Purpose
The artificial urinary sphincter (AUS) is one of the most effective surgical treatments for male urinary incontinence regardless of its severity. Current knowledge comes from high‐volume centers, but little is known about the performance of this surgery from community practices. This study aims to report contemporary AUS performance in a nationwide observational study in Colombia.
Methods
Male patients who underwent AUS surgery with AMS 800™ between 2000 and 2020 in more than 17 centers and four cities were identified. Pre, intra, and postoperative characteristics were evaluated, mainly addressing patient reported outcomes measurements in the postoperative period.

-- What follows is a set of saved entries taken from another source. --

(** * Campus Bites order station: inventory, order ticket and checkout

    A shallow embedding of the order/inventory core of [restaurant_gui.py]:
    the classes [Product], [Inventory] and [Order], and the callbacks of
    [RestaurantApp] that drive them.

    Python objects are shared and mutated in place: the products an order line
    holds are the very objects of the inventory list.  The embedding keeps
    that: a [heap] maps object references to [Product] records, and both the
    inventory list and the order lines hold references. *)

From Stdlib Require Import ZArith List Bool Lia Ascii String.
From Stdlib Require Import Floats.PrimFloat Floats.SpecFloat Floats.FloatOps.
Import ListNotations.

Set Warnings "-inexact-float".

Local Open Scope Z_scope.

(** ** Python builtins used by the program *)

Module Py.

(** [float(n)] for an [int]: the nearest binary64 value, ties to even;
    [None] stands for [OverflowError] (the rounded value is not finite). *)
Definition int_to_float (n : Z) : option float :=
  let f := SF2Prim (binary_normalize prec emax n 0 false) in
  if PrimFloat.is_infinity f then None else Some f.

(** [x * n] with [x] a float and [n] an int: [n] is converted first. *)
Definition float_mul_int (x : float) (n : Z) : option float :=
  match int_to_float n with
  | Some f => Some (PrimFloat.mul x f)
  | None => None
  end.

(** [sum(xs)] on floats as CPython computes it up to version 3.11:
    left-to-right addition starting from [0]. *)
Definition sum (xs : list float) : float :=
  fold_left PrimFloat.add xs 0%float.

(** The builtin [sum] adds floats in one of two ways, by the interpreter
    that runs the program: plain left-to-right addition (CPython up to
    3.11), or with a compensation term carried along (CPython 3.12 and
    later). *)
Inductive summation : Set := LeftToRight | Compensated.

(** One float [x] added to the running sum [f] and its compensation [c]:
    [t = f + x; c += (f - t) + x if fabs(f) >= fabs(x) else (x - t) + f;
    f = t]. *)
Definition compensated_add (f c x : float) : float * float :=
  let t := PrimFloat.add f x in
  if PrimFloat.leb (PrimFloat.abs x) (PrimFloat.abs f)
  then (t, PrimFloat.add c (PrimFloat.add (PrimFloat.sub f t) x))
  else (t, PrimFloat.add c (PrimFloat.add (PrimFloat.sub x t) f)).

(** The value returned when the items are exhausted: the compensation is
    added when it is neither zero nor infinite nor a NaN. *)
Definition compensated_end (f c : float) : float :=
  if negb (PrimFloat.is_zero c) && PrimFloat.is_finite c
  then PrimFloat.add f c else f.

(** [sum(xs)] on floats as CPython computes it from version 3.12 on: the
    first item is added to the integer [0], the others with compensation. *)
Definition sum_compensated (xs : list float) : float :=
  match xs with
  | [] => 0%float
  | x :: rest =>
      let fc := fold_left (fun fc y => compensated_add (fst fc) (snd fc) y)
                          rest (PrimFloat.add 0 x, 0%float) in
      compensated_end (fst fc) (snd fc)
  end.

Definition sum_with (alg : summation) (xs : list float) : float :=
  match alg with
  | LeftToRight => sum xs
  | Compensated => sum_compensated xs
  end.

End Py.

(** ** Constants *)

Definition TAX_RATE : float := 0.07%float.

(** ** Data model *)

(** [class Product]: four attributes set by [__init__]. *)
Record Product : Set := mkProduct
  { id : Z; name : string; price : float; stock : Z }.

(** Object references and the object store. Every reference denotes an
    object, as in Python. *)
Definition ref : Set := nat.
Definition heap : Set := ref -> Product.

(** [p.stock = s] *)
Definition set_stock (h : heap) (p : ref) (s : Z) : heap :=
  fun r =>
    if Nat.eqb r p
    then mkProduct (id (h r)) (name (h r)) (price (h r)) s
    else h r.

(** ** [class Inventory]

    [products] is the list [self.products] of references. *)
Module Inventory.

Fixpoint get_product (h : heap) (products : list ref) (pid : Z) : option ref :=
  match products with
  | [] => None
  | p :: rest =>
      if id (h p) =? pid then Some p else get_product h rest pid
  end.

Definition get_stock (h : heap) (products : list ref) (pid : Z) : Z :=
  match get_product h products pid with
  | Some p => stock (h p)
  | None => 0
  end.

(** Returns the boolean result together with the store after the call. *)
Definition reduce_stock (h : heap) (products : list ref) (pid qty : Z)
  : bool * heap :=
  match get_product h products pid with
  | None => (false, h)
  | Some p =>
      if qty <=? 0 then (false, h)
      else if stock (h p) >=? qty
           then (true, set_stock h p (stock (h p) - qty))
           else (false, h)
  end.

End Inventory.

(** ** [class Order]

    [items] is the list [self.items] of pairs (product reference, quantity). *)
Module Order.

Definition line : Set := (ref * Z)%type.

Definition add_item (items : list line) (product : ref) (qty : Z) : list line :=
  items ++ [(product, qty)].

Definition remove_last_item (items : list line) : list line :=
  match items with
  | [] => items
  | _ :: _ => removelast items
  end.

(** The generator [p.price * q for p, q in self.items] as [sum] consumes
    it, one product at a time, when [sum] adds from left to right: [acc] is
    the running sum; [None] is an [OverflowError] raised by one of the
    products, which ends the call. *)
Fixpoint total_from (h : heap) (acc : float) (items : list line) : option float :=
  match items with
  | [] => Some acc
  | (p, q) :: rest =>
      match Py.float_mul_int (price (h p)) q with
      | Some x => total_from h (PrimFloat.add acc x) rest
      | None => None
      end
  end.

(** [total()] under left-to-right summation.  Whether the call raises is
    the same under compensated summation; the value is the same for tickets
    of one line, and [total_with] below gives it for both. *)
Definition total (h : heap) (items : list line) : option float :=
  total_from h 0%float items.

(** The same generator consumed by the compensating [sum]: [f] is the
    running sum, [c] its compensation. *)
Fixpoint total_compensated_from (h : heap) (f c : float) (items : list line)
  : option float :=
  match items with
  | [] => Some (Py.compensated_end f c)
  | (p, q) :: rest =>
      match Py.float_mul_int (price (h p)) q with
      | Some x =>
          let fc := Py.compensated_add f c x in
          total_compensated_from h (fst fc) (snd fc) rest
      | None => None
      end
  end.

Definition total_compensated (h : heap) (items : list line) : option float :=
  match items with
  | [] => Some 0%float
  | (p, q) :: rest =>
      match Py.float_mul_int (price (h p)) q with
      | Some x => total_compensated_from h (PrimFloat.add 0 x) 0%float rest
      | None => None
      end
  end.

(** [total()] on an interpreter whose [sum] adds by [alg]. *)
Definition total_with (alg : Py.summation) (h : heap) (items : list line)
  : option float :=
  match alg with
  | Py.LeftToRight => total h items
  | Py.Compensated => total_compensated h items
  end.

End Order.

(** ** [class RestaurantApp]: the state the callbacks read and write *)

Record App : Set := mkApp
  { store : heap;                     (* the Product objects *)
    inventory : list ref;             (* self.inventory.products *)
    order : list Order.line;          (* self.order.items *)
    menu_selection : option Z;        (* self.menu_tree.selection(): rows are
                                         keyed by str(p.id), so the selected
                                         row, if any, is read back as an id *)
    qty_var : string }.               (* text of the quantity entry *)

Definition with_store (app : App) (h : heap) : App :=
  mkApp h (inventory app) (order app) (menu_selection app) (qty_var app).

Definition with_order (app : App) (items : list Order.line) : App :=
  mkApp (store app) (inventory app) items (menu_selection app) (qty_var app).

(** Which message box a callback ended on. *)
Inductive add_result : Set :=
| NothingSelected                     (* "Nothing selected" *)
| ProductNotFound                     (* "Could not find the selected product." *)
| NotWholeNumber                      (* "Bad quantity": int() raised ValueError *)
| NotAtLeastOne                       (* "Bad quantity": qty <= 0 *)
| LineAdded.

Inductive checkout_result : Set :=
| EmptyOrder                          (* "Empty order" *)
| TotalOverflow                       (* OverflowError out of self.order.total() *)
| Declined                            (* the operator answered No *)
| FailedAtLine (index : nat) (itemId requestedQty availableQty : Z)
                                      (* "Stock low", then break *)
| CommittedFull.                      (* "Success", the for loop's else branch *)

(** One call [self.inventory.reduce_stock(pid, qty)], as recorded in the
    trace of a checkout. *)
Definition stock_call : Set := (Z * Z)%type.

Module RestaurantApp.

Section Callbacks.

(** The builtin [int] applied to the quantity text; [None] stands for
    [ValueError]. *)
Variable py_int : string -> option Z.

Definition add_to_order (app : App) : App * add_result :=
  match menu_selection app with
  | None => (app, NothingSelected)
  | Some pid =>
      match Inventory.get_product (store app) (inventory app) pid with
      | None => (app, ProductNotFound)
      | Some product =>
          match py_int (qty_var app) with
          | None => (app, NotWholeNumber)
          | Some qty =>
              if qty <=? 0 then (app, NotAtLeastOne)
              else (with_order app (Order.add_item (order app) product qty),
                    LineAdded)
          end
      end
  end.

End Callbacks.

Definition _on_remove_last (app : App) : App :=
  with_order app (Order.remove_last_item (order app)).

(** The three lines [subtotal = self.order.total()], [tax = subtotal *
    TAX_RATE], [total = subtotal + tax] that [update_order_summary],
    [_on_checkout] and [Order.summary] each start with, the constant left
    open as [rate], on an interpreter whose [sum] adds by [alg]. *)
Definition totals_with_tax (alg : Py.summation) (rate : float) (h : heap)
           (items : list Order.line)
  : option (float * float * float) :=
  match Order.total_with alg h items with
  | None => None
  | Some subtotal =>
      let tax := PrimFloat.mul subtotal rate in
      let total := PrimFloat.add subtotal tax in
      Some (subtotal, tax, total)
  end.

(** The values behind the three labels, before they are formatted with
    two decimals. *)
Definition update_order_summary (alg : Py.summation) (app : App)
  : option (float * float * float) :=
  totals_with_tax alg TAX_RATE (store app) (order app).

(** The [for p, q in self.order.items] loop of [_on_checkout].  Returns the
    store, and two records kept for the statements below: the calls made to
    [reduce_stock] in order, and the line the loop broke on with its
    position, counted from [idx] ([None]: the loop ran to its [else]
    branch). *)
Fixpoint checkout_loop (h : heap) (products : list ref)
         (items : list Order.line) (idx : nat)
  : heap * list stock_call * option (nat * Order.line) :=
  match items with
  | [] => (h, [], None)
  | (p, q) :: rest =>
      let pid := id (h p) in
      let (ok, h1) := Inventory.reduce_stock h products pid q in
      if ok then
        let '(h2, calls, stop) := checkout_loop h1 products rest (S idx) in
        (h2, (pid, q) :: calls, stop)
      else (h1, [(pid, q)], Some (idx, (p, q)))
  end.

(** [confirm] is the operator's answer to the "Confirm Checkout" dialog.
    The total computed before it only feeds the text of that dialog, but
    computing it can raise; whether it does is the same however [sum]
    adds. *)
Definition _on_checkout (confirm : bool) (app : App)
  : App * list stock_call * checkout_result :=
  match order app with
  | [] => (app, [], EmptyOrder)
  | _ :: _ =>
      match Order.total (store app) (order app) with
      | None => (app, [], TotalOverflow)
      | Some _ =>
          if negb confirm then (app, [], Declined)
          else
            let '(h, calls, stop) :=
              checkout_loop (store app) (inventory app) (order app) 1 in
            match stop with
            | Some (k, (p, q)) =>
                (with_store app h, calls,
                 FailedAtLine k (id (h p)) q
                   (Inventory.get_stock h (inventory app) (id (h p))))
            | None =>
                (with_order (with_store app h) [], calls, CommittedFull)
            end
      end
  end.

End RestaurantApp.

(** ** Vocabulary of the specification *)

(** The decrements of [lines] applied one after the other, in order:
    [Some] of the resulting store when every call returns [True], [None] as
    soon as one returns [False]. *)
Fixpoint decrement_all (h : heap) (products : list ref)
         (lines : list Order.line) : option heap :=
  match lines with
  | [] => Some h
  | (p, q) :: rest =>
      match Inventory.reduce_stock h products (id (h p)) q with
      | (true, h1) => decrement_all h1 products rest
      | (false, _) => None
      end
  end.

(** The catalog item a line stands for: the object [get_product] finds for
    the id of the line's product. *)
Definition catalog_item (h : heap) (products : list ref) (l : Order.line)
  : option ref :=
  Inventory.get_product h products (id (h (fst l))).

Retrospective and prospective data collection and descriptive analysis were completed. Kaplan‐Meier analysis was used to determine AUS survival rate.
Results
Out of an initial 667 cases, a total of 215 patients met inclusion and exclusion criteria and were included. Mean age was 67 ± 9.4 years, and mean follow‐up was 6.0 ± 4.4 years with maximum range of 14 years. The etiology of urinary incontinence was prostate cancer surgery in 141 (81%) of the cases. The rest of the cases were related to benign prostatic disease or spinal cord injury. It is noteworthy that out of 115 patients, only 59 (51.3%) reported previous formal pelvic floor rehabilitation. Subjective severity of urinary incontinence determined by a visual analog scale showed a decrease in 4.5 points after sphincter implantation. Sphincter removal was required in 50 (23.2%) cases. The main reasons for implant removal were urethral erosion and infection. The sphincter survival rate at 2, 5, 8, 10, and 14 years was 76%, 70%, 60%, 57%, and 17%, respectively. Of the subjects at the last follow‐up with the device still in place, 80.7% defined their urinary condition as “does not cause or causes minor discomfort,” and 99% would recommend the device to a friend or relative in the same condition.
Conclusions
This series from a community‐based practice shows the lack of adherence to clinical practice guidelines and the lack of standardized data collection. In contrast, this study provides real‐world data on explantation and revision rates, allows physicians to inform patients and to have clear metrics for a shared decision‐making process before the procedure.